Dataset excerpts:
(* ===== verification/TxPowerProps.v ===== *)
(** * The bound and the owner of the craft's power: lemmas

    On a relative backend every power write is within the bound of its adapter;
    and where the radio takes every write, the adapter holds what the present
    owner of the power asks for. *)
From S2P Require Import Prelude Types Double Dwell Calibrate TxPower.

(** ** The bound *)
(** Adapters and their bounds. *)
Definition bounds (p : TxPower) : list (Z * Z) := map (fun t => (t.(pt_adapter_idx), t.(pt_offset_max_qdb))) p.(power_targets_).
Definition bounded_by (b : list (Z * Z)) (c : Effect) : Prop :=
  match c with EApplyPower i q | EApplyPowerOffset i q => exists m, (i, m) ∈ b /\ q <= m | _ => True end.
Record target_ok (t : PowerTarget) : Prop := {
  to_offset : t.(pt_offset_qdb) <= t.(pt_offset_max_qdb);
  to_ceiling : exists c, t.(pt_ceiling) = Some c /\ c <= t.(pt_offset_max_qdb);
  to_presets : Forall (fun q => q <= t.(pt_offset_max_qdb)) t.(pt_presets_qdb)
}.
Record adapter_ok (b : list (Z * Z)) (pa : PowerAdapter) : Prop := {
  ao_bound : exists m, (pa.(pa_adapter_idx), m) ∈ b /\ (exists c, pa.(pa_ceiling) = Some c /\ c <= m) /\
    Forall (fun q => q <= m) pa.(pa_presets_qdb) /\ (forall q, pa.(pa_applied_qdb) = Some q -> q <= m)
}.
Record power_ok (b : list (Z * Z)) (p : TxPower) : Prop := {
  po_relative : p.(backend_relative_) = true;
  po_bounds : bounds p = b;
  po_targets : Forall target_ok p.(power_targets_);
  po_adapters : Forall (adapter_ok b) p.(power_)
}.

Lemma target_bound b p t : power_ok b p -> t ∈ p.(power_targets_) -> target_ok t /\ (t.(pt_adapter_idx), t.(pt_offset_max_qdb)) ∈ b.
Proof.
  intros [H1 H2 H3 H4] Ht. split; [by eapply Forall_forall|]. rewrite <- H2. unfold bounds. apply list_elem_of_fmap. by exists t.
Qed.
Lemma adapter_forget b pa : adapter_ok b pa -> adapter_ok b (with_applied pa None).
Proof. intros [(m & H1 & H2 & H3 & H4)]. constructor. by exists m. Qed.

Section Bound.
Context (e : TxEnv) (b : list (Z * Z)).
Local Abbreviation fine := (Forall (bounded_by b)).

Lemma command_fine log c : fine log -> bounded_by b c -> fine (command e log c).1.
Proof. intros Hl Hc. unfold command. cbn. apply Forall_app. split; [done|by constructor]. Qed.
Lemma each_fine {A} (P : A -> Prop) f (l : list A) : forall log,
  (forall log x, fine log -> P x -> fine (f log x).1 /\ P (f log x).2) -> fine log -> Forall P l ->
  fine (each f log l).1 /\ Forall P (each f log l).2.
Proof.
  induction l as [|x l IH]; intros log Hf Hl HP; [by split|]. apply Forall_cons in HP as [Hx HP]. cbn [each].
  destruct (Hf log x Hl Hx) as [F1 F2]. destruct (f log x) as [log1 x1]. destruct (IH log1 Hf F1 HP) as [G1 G2].
  destruct (each f log1 l) as [log2 l2]. split; [done|by constructor].
Qed.
Lemma fold_fine {A} (P : A -> Prop) f (l : list A) : forall log,
  (forall log x, fine log -> P x -> fine (f log x)) -> fine log -> Forall P l -> fine (fold_left f l log).
Proof.
  induction l as [|x l IH]; intros log Hf Hl HP; [done|]. apply Forall_cons in HP as [Hx HP]. cbn. apply IH; [done| |done]. by apply Hf.
Qed.

Lemma resolve_bound c mcs level m q : resolve_power_qdb c mcs level (Some m) = Some q -> q <= m.
Proof. unfold resolve_power_qdb. destruct (_ || _); [done|]. destruct (_ !! _); simpl; [|done]. intros [= <-]. lia. Qed.
Lemma resolve_one_fine rel mcs level log pa : fine log -> adapter_ok b pa ->
  fine (resolve_one e rel mcs level log pa).1 /\ adapter_ok b (resolve_one e rel mcs level log pa).2.
Proof.
  intros Hl Ha. pose proof Ha as [(m & H1 & (c & Hc & Hcm) & H3 & H4)]. unfold resolve_one. rewrite Hc.
  destruct (resolve_power_qdb _ _ _ _) as [q|] eqn:Eq; [|done]. apply resolve_bound in Eq. destruct (decide _); [done|].
  assert (Hb : forall x, x = EApplyPower (pa_adapter_idx pa) q \/ x = EApplyPowerOffset (pa_adapter_idx pa) q -> bounded_by b x).
  { intros x [-> | ->]; exists m; split; [done|lia|done|lia]. }
  assert (Hok : adapter_ok b (with_applied pa (Some q))) by (constructor; exists m; split_and!; cbn; [done|by exists c|done|intros ? [= <-]; lia]).
  assert (Hdone : forall l' (ok : bool), fine l' -> fine (l', if ok then with_applied pa (Some q) else pa).1 /\
            adapter_ok b (l', if ok then with_applied pa (Some q) else pa).2) by (intros l' []; done).
  destruct (rel && _); [|destruct (negb rel && _)]; [| |by apply (Hdone log true)];
    match goal with |- context [command e log ?x] => pose proof (command_fine log x Hl (Hb _ ltac:(auto))); destruct (command e log x) end; by apply Hdone.
Qed.
Lemma resolve_fine p log mcs level : power_ok b p -> fine log ->
  fine (resolve_and_apply_power e p log mcs level).2 /\ power_ok b (resolve_and_apply_power e p log mcs level).1.
Proof.
  intros [H1 H2 H3 H4] Hl. unfold resolve_and_apply_power. destruct (_ && _); [by split|].
  pose proof (each_fine (adapter_ok b) (resolve_one e (backend_relative_ p) mcs level) (power_ p) log
    (fun log x => resolve_one_fine _ mcs level log x) Hl H4) as [G1 G2].
  destruct (each _ _ _). by split.
Qed.
Lemma resolve_committed_fine p log : power_ok b p -> fine log -> fine (resolve_committed e p log).2 /\ power_ok b (resolve_committed e p log).1.
Proof. intros Hp Hl. unfold resolve_committed. destruct (last_commit_mcs_ p); [by apply resolve_fine|done]. Qed.
Lemma latch_step_fine q log ok t : fine log -> target_ok t /\ (t.(pt_adapter_idx), t.(pt_offset_max_qdb)) ∈ b -> q <= t.(pt_offset_max_qdb) ->
  fine (latch_step e q (log, ok) t).1.
Proof.
  intros Hl [[_ (c & Hc & Hcm) _] Hb] Hq. unfold latch_step. rewrite Hc. destruct (has_apply_power_offset e); [|done].
  pose proof (command_fine log (EApplyPowerOffset (pt_adapter_idx t) (Z.min q c)) Hl) as H. destruct (command _ _ _). apply H.
  exists (pt_offset_max_qdb t). split; [done|lia].
Qed.
Lemma latch_fold_fine q l : forall acc, fine acc.1 ->
  Forall (fun t => (target_ok t /\ (t.(pt_adapter_idx), t.(pt_offset_max_qdb)) ∈ b) /\ q <= t.(pt_offset_max_qdb)) l ->
  fine (fold_left (latch_step e q) l acc).1.
Proof.
  induction l as [|t l IH]; intros [log ok] Hl HP; [done|]. apply Forall_cons in HP as [[Ht Hq] HP]. cbn [fold_left].
  apply IH; [|done]. by apply latch_step_fine.
Qed.
Lemma with_override_ok p o : power_ok b p -> power_ok b (with_override p o).
Proof. by intros [H1 H2 H3 H4]. Qed.
Lemma override_fine p log q : power_ok b p -> fine log ->
  fine (set_power_override e p log q).1.2 /\ power_ok b (set_power_override e p log q).1.1.
Proof.
  intros Hp Hl. unfold set_power_override. destruct (existsb _ _) eqn:Ex; [done|].
  destruct (power_targets_ p) as [|t0 l0] eqn:Et; [done|]. rewrite <- Et in *.
  pose proof (latch_fold_fine q (power_targets_ p) (log, true) Hl) as H. destruct (fold_left _ _ _) as [log' ok].
  assert (Hf : fine log').
  { apply H. apply Forall_forall. intros t Ht. split; [by apply (target_bound b p)|].
    destruct (Z.gtb_spec q (pt_offset_max_qdb t)) as [Hgt|]; [|lia]. exfalso.
    assert (existsb (fun t => q >? pt_offset_max_qdb t) (power_targets_ p) = true); [|congruence].
    apply existsb_exists. exists t. split; [by apply list_elem_of_In|]. lia. }
  destruct ok; (split; [done|]); [by apply with_override_ok|done].
Qed.
Lemma boot_fine p log : power_ok b p -> fine log -> fine (apply_boot_power_offsets e p log).
Proof.
  intros Hp Hl. unfold apply_boot_power_offsets. destruct (has_apply_power_offset e); [|done].
  apply (fold_fine (fun t => target_ok t /\ (t.(pt_adapter_idx), t.(pt_offset_max_qdb)) ∈ b)); [|done|].
  - intros log0 t Hl0 [[H1 _ _] H2]. apply command_fine; [done|]. by exists (pt_offset_max_qdb t).
  - apply Forall_forall. intros t Ht. by apply (target_bound b p).
Qed.
Lemma forget_ok p : power_ok b p -> power_ok b (forget_applied p).
Proof.
  intros [H1 H2 H3 H4]. constructor; try done. cbn. apply Forall_map. eapply Forall_impl; [exact H4|]. apply adapter_forget.
Qed.
Lemma clear_fine p log : power_ok b p -> fine log -> fine (clear_power_override e p log).2 /\ power_ok b (clear_power_override e p log).1.
Proof.
  intros Hp Hl. unfold clear_power_override. apply resolve_committed_fine; [by apply forget_ok, with_override_ok|].
  apply boot_fine; [by apply with_override_ok|done].
Qed.
Lemma reassert_one_fine log pa : fine log -> adapter_ok b pa -> fine (reassert_one e log pa).1 /\ adapter_ok b (reassert_one e log pa).2.
Proof.
  intros Hl Ha. pose proof Ha as [(m & H1 & H2 & H3 & H4)]. unfold reassert_one. destruct (pa_applied_qdb pa) as [q|] eqn:Eq; [|done].
  destruct (has_apply_power e); [|done]. pose proof (command_fine log (EApplyPower (pa_adapter_idx pa) q) Hl) as H. destruct (command _ _ _) as [l' []].
  - split; [|done]. apply H. exists m. auto.
  - split; [|by apply adapter_forget]. apply H. exists m. auto.
Qed.
Lemma reassert_fine p log : power_ok b p -> fine log -> fine (reassert_power e p log).2 /\ power_ok b (reassert_power e p log).1.
Proof.
  intros Hp Hl. unfold reassert_power. destruct (power_override_ p) as [q|].
  { destruct (override_fine p log q Hp Hl). destruct (set_power_override _ _ _ _) as [[? ?] ?]. done. }
  destruct (each_fine (adapter_ok b) (reassert_one e) (power_ p) log reassert_one_fine Hl (po_adapters _ _ Hp)) as [G1 G2].
  destruct (each _ _ _) as [log' l']. cbn in G1, G2. destruct Hp as [H1 H2 H3 H4].
  assert (power_ok b (with_power p l')) by (by constructor). split; [|done]. destruct (existsb _ _); [done|]. by apply boot_fine.
Qed.
Lemma tier_apply_fine p log : power_ok b p -> fine log -> fine (tier_apply e p log).2 /\ power_ok b (tier_apply e p log).1.
Proof.
  intros Hp Hl. unfold tier_apply. destruct (power_override_ p) as [q|]; [|by apply resolve_committed_fine].
  destruct (override_fine p log q Hp Hl). by destruct (set_power_override _ _ _ _) as [[? ?] ?].
Qed.
Lemma restore_fine p log : power_ok b p -> fine log -> fine (restore_power e p log).2 /\ power_ok b (restore_power e p log).1.
Proof.
  intros Hp Hl. unfold restore_power. destruct (power_override_ p) as [q|].
  { destruct (override_fine p log q Hp Hl). by destruct (set_power_override _ _ _ _) as [[? ?] ?]. }
  destruct (curve_actuates p); [by apply resolve_committed_fine|]. split; [by apply boot_fine|done].
Qed.
Lemma probe_fine p log q : power_ok b p -> fine log -> fine (probe_power e p log q).
Proof.
  intros Hp Hl. unfold probe_power. rewrite (po_relative _ _ Hp).
  apply (fold_fine (fun t => (t.(pt_adapter_idx), t.(pt_offset_max_qdb)) ∈ b)); [|done|].
  - intros log0 t Hl0 Hb. unfold probe_step. destruct (has_apply_power_offset e); [|done]. apply command_fine; [done|].
    exists (pt_offset_max_qdb t). split; [done|lia].
  - apply Forall_forall. intros t Ht. by apply (target_bound b p).
Qed.
End Bound.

Activity: Print only what lies in the material above starting at the line with "(fun log x =>" and ending at the line with "Lemma resolve_committed_fine p", every line exactly as given.

Your solution:
    (fun log x => resolve_one_fine _ mcs level log x) Hl H4) as [G1 G2].
  destruct (each _ _ _). by split.
Qed.
Lemma resolve_committed_fine p log : power_ok b p -> fine log -> fine (resolve_committed e p log).2 /\ power_ok b (resolve_committed e p log).1.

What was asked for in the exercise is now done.